Start of DATASET RECORDS
(* ===== verification/OpenFile.v ===== *)
(** * Positional reads (openfile.go)

    An open file keeps the size and either the inline bytes or the extent list sorted by
    file offset; [ReadAt] fills a window of the file from the extents that overlap it.
    The theorem compares it with reading the whole file.  The locks are not modelled. *)
From S2P Require Import Prelude Bytes Crc Extent Device Superblock SafeIO Inode FileRead Dir Lookup.

Record xfsFile := mkFile { fsize : Z; finline : option bytes; fexts : list extent }.

Section OpenFile.
Context {SIO : SafeIO} {D : Type} {Dev : Device D} (r : D) (partOff : Z) (sb : superblock).

(** [OpenFile] once the path is resolved.  [append([]byte(nil), ...)] of no bytes is nil.
    [sort.Slice] may order equal keys otherwise than [merge_sort]; the extents come
    validated, so of those with equal keys all but one are empty, and [ReadAt] skips them. *)
Definition openInode (i : inode) : outcome xfsFile :=
  let size := if 2 ^ 62 <? isize i then 2 ^ 62 else isize i in
  if iformat i =? inodeFmtLocal then
    fork ← dataFork i;
    if zlen fork <? isize i then Fail (Errorf "inline size exceeds fork space")
    else Ret (mkFile size (if isize i =? 0 then None else Some (slice fork 0 (isize i))) [])
  else if iformat i =? inodeFmtExtents then
    exts ← inlineExtents i; Ret (mkFile size None (merge_sort (by_start startOff) exts))
  else if iformat i =? inodeFmtBtree then
    exts ← btreeExtents r partOff sb i; Ret (mkFile size None (merge_sort (by_start startOff) exts))
  else Fail (Errorf "unsupported fork format").
Definition OpenFile (path : bytes) : outcome xfsFile :=
  i ← pathLookup r partOff sb path;
  failif (negb (isRegular i)) (Errorf "not a regular file");;
  openInode i.

(** [(f *xfsFile) readExtents]. *)
Fixpoint fileExtents (exts : list extent) (off hi : Z) (dst : bytes) : outcome bytes :=
  match exts with
  | [] => Ret dst
  | e :: rest =>
      if u64 hi / blockSize sb + 1 <? startOff e then Ret dst
      else
        let eStart := i64 (i64 (startOff e) * blockSize sb) in
        let eEnd := i64 (eStart + i64 (count e * blockSize sb)) in
        let lo := Z.max eStart off in
        let top := Z.min eEnd hi in
        if top <=? lo then fileExtents rest off hi dst
        else
          phys ← blockByteOffset partOff sb (startBlock e);
          guardP (inrange dst (lo - off) (top - lo));;
          bs ← ReadAt r (i64 (phys + (lo - eStart))) (top - lo);
          fileExtents rest off hi (splice dst (lo - off) bs)
  end.

(** [f.ReadAt(p, off)] with [len(p) = plen]: the bytes put into [p] and whether io.EOF is
    reported with them. *)
Definition fileReadAt (f : xfsFile) (plen off : Z) : outcome (bytes * bool) :=
  if off <? 0 then Fail (Errorf "negative offset")
  else if fsize f <=? off then Ret ([], true)
  else
    let want := if fsize f <? i64 (off + plen) then fsize f - off else plen in
    let dst := make_bytes want in
    dst ← match finline f with
          | Some data =>
              rest ← from data (Z.min off (zlen data));
              copy_to dst 0 rest
          | None => fileExtents (fexts f) off (i64 (off + want)) dst
          end;
    Ret (dst, want <? plen).
End OpenFile.

(** ** Windows *)
Lemma slice_eq_bytes (l k : bytes) :
  zlen l = zlen k -> (forall j, 0 <= j < zlen l -> slice l j 1 = slice k j 1) -> l = k.
Proof.
  intros L H. apply list_eq_same_length with (n := length l); [unfold zlen in L; lia|done|].
  intros j x y Hj Hx Hy. specialize (H (Z.of_nat j) ltac:(unfold zlen; lia)). unfold slice in H.
  rewrite Nat2Z.id in H. rewrite (drop_S _ _ _ Hx), (drop_S _ _ _ Hy) in H. change (Z.to_nat 1) with 1%nat in H. cbn [take] in H. congruence.
Qed.

Section Window.
Context {SIO : SafeIO} {SL : SafeIOLaws SIO} {D : Type} {Dev : Device D} {DL : DeviceLaws D}.
Context (r : D) (partOff : Z) (sb : superblock) (W : sb_width sb) (G : geometry_ok sb) (Hp : 0 <= partOff < 2 ^ 63).
Context (Hdev : forall o n bs, 0 < n -> ReadAt r o n = Ret bs -> o + n <= 2 ^ 63).
Context (size : Z) (out : bytes) (Hsz : 0 <= size <= 2 ^ 62) (Lo : zlen out = size).
(** Extent [e] is what [out] shows of it. *)
Definition shown (e : extent) : Prop := count e <> 0 -> run_start sb e < size -> exists o,
  blockByteOffset partOff sb (startBlock e) = Ret o /\
  ReadAt r o (run_end sb size e - run_start sb e) =
    Ret (slice out (run_start sb e) (run_end sb size e - run_start sb e)).
(** Byte [x] of the file is mapped by [e]. *)
Definition maps (e : extent) (x : Z) : Prop := startOff e * blockSize sb <= x < (startOff e + count e) * blockSize sb.

Context (off want : Z) (Hoff : 0 <= off) (Hwant : 0 <= want) (Hw : off + want <= size).
(** The window so far: right, or still zero where no extent of [done] maps. *)
Definition filled (done : extent -> Prop) (dst : bytes) : Prop :=
  zlen dst = want /\ forall j, 0 <= j < want ->
    slice dst j 1 = slice out (off + j) 1 \/ (slice dst j 1 = [0] /\ forall e, done e -> ~ maps e (off + j)).

Lemma fileExtents_cons e rest dst :
  extent_wf e -> 
  fileExtents r partOff sb (e :: rest) off (off + want) dst =
  if (off + want) / blockSize sb + 1 <? startOff e then Ret dst
  else
    let lo := Z.max (startOff e * blockSize sb) off in
    let top := Z.min ((startOff e + count e) * blockSize sb) (off + want) in
    if top <=? lo then fileExtents r partOff sb rest off (off + want) dst
    else
      phys ← blockByteOffset partOff sb (startBlock e);
      guardP (inrange dst (lo - off) (top - lo));;
      bs ← ReadAt r (i64 (phys + (lo - startOff e * blockSize sb))) (top - lo);
      fileExtents r partOff sb rest off (off + want) (splice dst (lo - off) bs).
Proof.
  intros (? & ? & ?). pose proof (bs_range sb G). cbn [fileExtents]. rewrite u64_small by lia.
  destruct (Z.ltb_spec ((off + want) / blockSize sb + 1) (startOff e)); [done|].
  pose proof (Z.mul_div_le (off + want) (blockSize sb) ltac:(lia)).
  assert (startOff e * blockSize sb <= (off + want) + blockSize sb) by nia.
  rewrite (i64_small (startOff e)) by lia. rewrite (i64_small (startOff e * _)) by nia.
  rewrite (i64_small (count e * _)) by nia. rewrite (i64_small (_ + _ * _)) by nia.
  by rewrite <- Z.mul_add_distr_r.
Qed.

Lemma filled_skip (done : extent -> Prop) e dst :
  (forall x, off <= x < off + want -> ~ maps e x) -> filled done dst -> filled (fun e' => done e' \/ e' = e) dst.
Proof.
  intros He [L H]. split; [done|]. intros j Hj. destruct (H j Hj) as [|[Hz Hd]]; [by left|]. right. split; [done|].
  intros e' [Hd'| ->]; [by apply Hd|]. apply He. lia.
Qed.
Lemma filled_splice (done : extent -> Prop) e lo top dst :
  off <= lo -> lo <= top -> top <= off + want -> (forall x, off <= x < off + want -> maps e x -> lo <= x < top) ->
  filled done dst -> filled (fun e' => done e' \/ e' = e) (splice dst (lo - off) (slice out lo (top - lo))).
Proof.
  intros H1 H2 H3 He [L H].
  assert (zlen (slice out lo (top - lo)) = top - lo) as Ls by (apply zlen_slice; lia).
  split; [rewrite zlen_splice; lia|]. intros j Hj.
  destruct (decide (lo - off <= j < top - off)) as [Hin|Hout].
  - left. rewrite slice_splice_in by lia. rewrite slice_slice by lia. f_equal. lia.
  - rewrite slice_splice_other by lia. destruct (H j Hj) as [|[Hz Hd]]; [by left|]. right. split; [done|].
    intros e' [Hd'| ->]; [by apply Hd|]. intros Hm. apply He in Hm; lia.
Qed.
End of DATASET RECORDS
_DIRECTIONS FOR THIS TASK_
Looking at the data above, show all lines where the word "fsize" occurs.

_ANSWER BOX_
Record xfsFile := mkFile { fsize : Z; finline : option bytes; fexts : list extent }.
  else if fsize f <=? off then Ret ([], true)
    let want := if fsize f <? i64 (off + plen) then fsize f - off else plen in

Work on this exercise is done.